Пронизывающий ветер, словно дыхание великана, старался смахнуть их со склона. Выйдя еще до рассвета, они проникли в лес, будто лазутчики, скрываясь под его пологом от надоедливых журналистов, фотографов и разнообразных фанатиков. Мороз, совершенно исчезавший к полудню, по утрам был еще силен, мерзлая трава похрустывала под ногами. Этот звук далеко разносился по замершему лесу.
Они собирались провести этот день в охотничьем домике к северу от города. Когда-то там обитал старина Рутгер. Его жена скончалась от пневмонии, сам Рутгер ненадолго ее пережил. Люди болтали, что старик помер от одиночества. После смерти хозяев домик сделался местом, где удобно было переночевать, если вы собрались поохотиться: олени приходили туда полакомиться яблоками из сада, который разбила в свое время Рутгерова жена. Теперь сад зарос, одичал, но исправно плодоносил каждый год.

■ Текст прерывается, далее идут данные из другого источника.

(* ===== verification/Uspec.v ===== *)
(** * A specification of the system calls

    An abstract system: directories are lists of names, files are lists of
    bytes, pipes are queues, processes are trees of system calls that run in
    turn.  It has the limits that programs can observe (the descriptors of a
    process, the number of processes, the length of names, files and pipes) and
    no others: blocks, buffers and inodes never run out. *)

From Stdlib Require Import Ascii String.
From stdpp Require Import base numbers list option strings gmap.
From ITree Require Import ITree.
From S2P Require Import Prelude Kernel Cprintf Cstring Ulib Usys Utools.

(** ** State *)

(** A file, a directory or a device.  An entry of a directory may be free. *)
Record node := MkNode { nd_type : Z; nd_data : list Z; nd_ents : list (option (list Z * Z)) }.

Inductive obj := ONode (i : Z) | OPipe (p : Z).
Record ofile := MkOfile { of_obj : obj; of_off : Z; of_readable : bool; of_writable : bool; of_ref : nat }.
Record queue := MkQueue { q_data : list Z; q_ropen : bool; q_wopen : bool }.

Record process := MkProcess {
  pr_pid : Z;
  pr_parent : Z;
  pr_fds : list (option Z);
  pr_cwd : Z;
  pr_brk : Z;
  pr_killed : bool;
  pr_code : option (prog unit);   (* None for a zombie *)
}.

Record system := MkSystem {
  y_nodes : gmap Z node;
  y_files : gmap Z ofile;
  y_pipes : gmap Z queue;
  y_procs : list process;         (* the others, in the order of their turns *)
  y_next : Z;                     (* the next process and the next node *)
  y_out : list Z;                 (* what the console shows, last character first *)
}.

Definition set_nodes f y := MkSystem (f (y_nodes y)) (y_files y) (y_pipes y) (y_procs y) (y_next y) (y_out y).
Definition set_files f y := MkSystem (y_nodes y) (f (y_files y)) (y_pipes y) (y_procs y) (y_next y) (y_out y).
Definition set_pipes f y := MkSystem (y_nodes y) (y_files y) (f (y_pipes y)) (y_procs y) (y_next y) (y_out y).
Definition set_procs f y := MkSystem (y_nodes y) (y_files y) (y_pipes y) (f (y_procs y)) (y_next y) (y_out y).
Definition bump y := MkSystem (y_nodes y) (y_files y) (y_pipes y) (y_procs y) (y_next y + 1) (y_out y).
Definition show s y := MkSystem (y_nodes y) (y_files y) (y_pipes y) (y_procs y) (y_next y) (rev_append s (y_out y)).

Definition set_code c p := MkProcess (pr_pid p) (pr_parent p) (pr_fds p) (pr_cwd p) (pr_brk p) (pr_killed p) c.
Definition set_fds f p := MkProcess (pr_pid p) (pr_parent p) (f (pr_fds p)) (pr_cwd p) (pr_brk p) (pr_killed p) (pr_code p).
Definition set_cwd c p := MkProcess (pr_pid p) (pr_parent p) (pr_fds p) c (pr_brk p) (pr_killed p) (pr_code p).
Definition set_brk b p := MkProcess (pr_pid p) (pr_parent p) (pr_fds p) (pr_cwd p) b (pr_killed p) (pr_code p).
Definition set_killed p := MkProcess (pr_pid p) (pr_parent p) (pr_fds p) (pr_cwd p) (pr_brk p) true (pr_code p).
Definition set_parent q p := MkProcess (pr_pid p) q (pr_fds p) (pr_cwd p) (pr_brk p) (pr_killed p) (pr_code p).

(** ** Paths *)

Definition ROOT : Z := 1.

(** The elements of a path, cut to the length of a name. *)
Fixpoint elements (fuel : nat) (path : list Z) : list (list Z) :=
  match fuel with
  | O => []
  | S fuel' =>
      match path with
      | [] => []
      | 47 :: path' => elements fuel' path'
      | _ =>
          let elem := take (default (length path) (fst <$> list_find (fun c => c = 47) path)) path in
          take (Z.to_nat DIRSIZ) elem :: elements fuel' (drop (length elem) path)
      end
  end.
Definition path_elements (path : list Z) : list (list Z) := elements (S (length path)) path.

Definition ents (y : system) (i : Z) : option (list (option (list Z * Z))) :=
  match y_nodes y !! i with
  | Some n => if nd_type n =? T_DIR then Some (nd_ents n) else None
  | None => None
  end.

Definition entry_of (name : list Z) (e : option (list Z * Z)) : option Z :=
  match e with Some (n, i) => if bool_decide (n = name) then Some i else None | None => None end.
Definition find_entry (es : list (option (list Z * Z))) (name : list Z) : option Z := head (omap (entry_of name) es).

(** Follows the elements from a directory. *)
Fixpoint walk (y : system) (i : Z) (elems : list (list Z)) : option Z :=
  match elems with
  | [] => Some i
  | name :: elems' =>
      match ents y i with
      | Some es => match find_entry es name with Some j => walk y j elems' | None => None end
      | None => None
      end
  end.

Definition start (p : process) (path : list Z) : Z := if bool_decide (head path = Some 47) then ROOT else pr_cwd p.
Definition namei (p : process) (y : system) (path : list Z) : option Z := walk y (start p path) (path_elements path).
Definition nameiparent (p : process) (y : system) (path : list Z) : option (Z * list Z) :=
  match rev (path_elements path) with
  | [] => None
  | name :: dirs =>
      match walk y (start p path) (rev dirs) with
      | Some d => match ents y d with Some _ => Some (d, name) | None => None end
      | None => None
      end
  end.

(** Puts an entry into the first free place. *)
Fixpoint add_entry (e : list Z * Z) (es : list (option (list Z * Z))) : list (option (list Z * Z)) :=
  match es with
  | [] => [Some e]
  | None :: es' => Some e :: es'
  | Some x :: es' => Some x :: add_entry e es'
  end.
Definition remove_entry (name : list Z) (es : list (option (list Z * Z))) : list (option (list Z * Z)) :=
  (fun e => match entry_of name e with Some _ => None | None => e end) <$> es.
Definition upd_ents (f : list (option (list Z * Z)) -> list (option (list Z * Z))) (d : Z) (y : system) : system :=
  set_nodes (alter (fun n => MkNode (nd_type n) (nd_data n) (f (nd_ents n))) d) y.

(** The bytes of a directory: an entry has 16, all zero when it is free. *)
Definition dir_bytes (es : list (option (list Z * Z))) : list Z :=
  concat ((fun e => match e with
                    | Some (name, i) => [i mod 256; i / 256] ++ name ++ replicate (Z.to_nat DIRSIZ - length name) 0
                    | None => replicate 16 0
                    end) <$> es).

(** ** Files *)

Definition is_empty_dir (y : system) (i : Z) : bool :=
  match ents y i with Some es => (length (filter (fun e => e <> None) es) =? 2)%nat | None => true end.

(** [create]: the node and the system. *)
Definition create (p : process) (y : system) (path : list Z) (type : Z) : option (Z * system) :=
  match nameiparent p y path with
  | None => None
  | Some (d, name) =>
      match find_entry (default [] (ents y d)) name with
      | Some i =>
          if (type =? T_FILE) && bool_decide (nd_type <$> y_nodes y !! i = Some T_FILE) then Some (i, y) else None
      | None =>
          let i := y_next y in
          let es := if type =? T_DIR then [Some ([46], i); Some ([46; 46], d)] else [] in
          Some (i, upd_ents (add_entry (name, i)) d (set_nodes (<[i := MkNode type [] es]>) (bump y)))
      end
  end.

Definition unlink_ (p : process) (y : system) (path : list Z) : option system :=
  match nameiparent p y path with
  | None => None
  | Some (d, name) =>
      if bool_decide (name = [46] \/ name = [46; 46]) then None else
      match find_entry (default [] (ents y d)) name with
      | None => None
      | Some i => if is_empty_dir y i then Some (upd_ents (remove_entry name) d y) else None
      end
  end.

Definition link_ (p : process) (y : system) (old new : list Z) : option system :=
  match namei p y old with
  | None => None
  | Some i =>
      match ents y i, nameiparent p y new with
      | None, Some (d, name) =>
          match find_entry (default [] (ents y d)) name with
          | Some _ => None
          | None => Some (upd_ents (add_entry (name, i)) d y)
          end
      | _, _ => None
      end
  end.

– Холодрыга какая, – проворчал Мейкон.
Они уже почти добрались до лабаза, устроенного на дереве, в котором намеревались подождать прихода оленей. Мейкон соорудил это укрытие для охоты несколько лет назад и не раз приносил домой добычу. Он надеялся, что сегодня им вновь повезет.
– Ничего, скоро потеплеет, – стоически отозвалась Эйва из сумрака, остановилась и огляделась. – Мы почти пришли.
– Если честно, я обрадовался, когда ты согласилась.
– Мы ведь давно никуда не ходили.
– Правда. – Мейкон сжимал и разжимал кулаки, чтобы разогреть замерзшие пальцы. – Сама знаешь, все сейчас немного запуталось.
– Можно и так сказать, – ответила Эйва и зашагала вниз по склону.
Новый порыв ветра подтолкнул их в спину, едва не сбросив вниз, но они продолжали упорно идти, уверенные, что вскоре взойдет солнце, которое согреет их и озарит все вокруг. Достигнув подножия горы, Эйва окинула взглядом близлежащее поле и прислушалась. В тишине лишь ветер шелестел листьями.
– Как все-таки хорошо побыть вдали от людей, – сказал Мейкон.
– Нам еще до лабаза добираться, – заметила Эйва.
– Ничего, совсем чуть-чуть осталось.
– Солнце уже встало. Просто из-за гор пока не видно.
– И что с того? Мы вполне можем остановиться и поболтать.
– А я думала, ты рвешься на охоту, – ответила Эйва, направляясь к стене деревьев, где был устроен лабаз.
Мейкон побрел за ней, чувствуя, что прошляпил шанс поговорить с дочерью по душам.
Два отдельных навеса располагались вплотную друг к другу. Шериф сделал так специально, когда Эйва была еще мала, чтобы в случае чего быть поближе к дочери. В результате охотничье укрытие стало местом, где можно было в лесной тишине поверять друг другу свои секреты. То есть настоящим укрытием, где никто в мире не мог их потревожить и они с дочерью могли уединиться.
К тому моменту, когда Мейкон подошел к лабазу, Эйва уже забралась наверх, втянув с помощью длинной веревки лук. Теперь она сидела, положив оружие на колени, и всматривалась в просветы между деревьями, верхушки которых уже позолотило солнце.
Помедлив немного, Мейкон тоже поднялся наверх, втащил лук и замер, вглядываясь в лесную чащу.
– Ты когда-нибудь вспоминаешь о ней? – тихо спросила Эйва.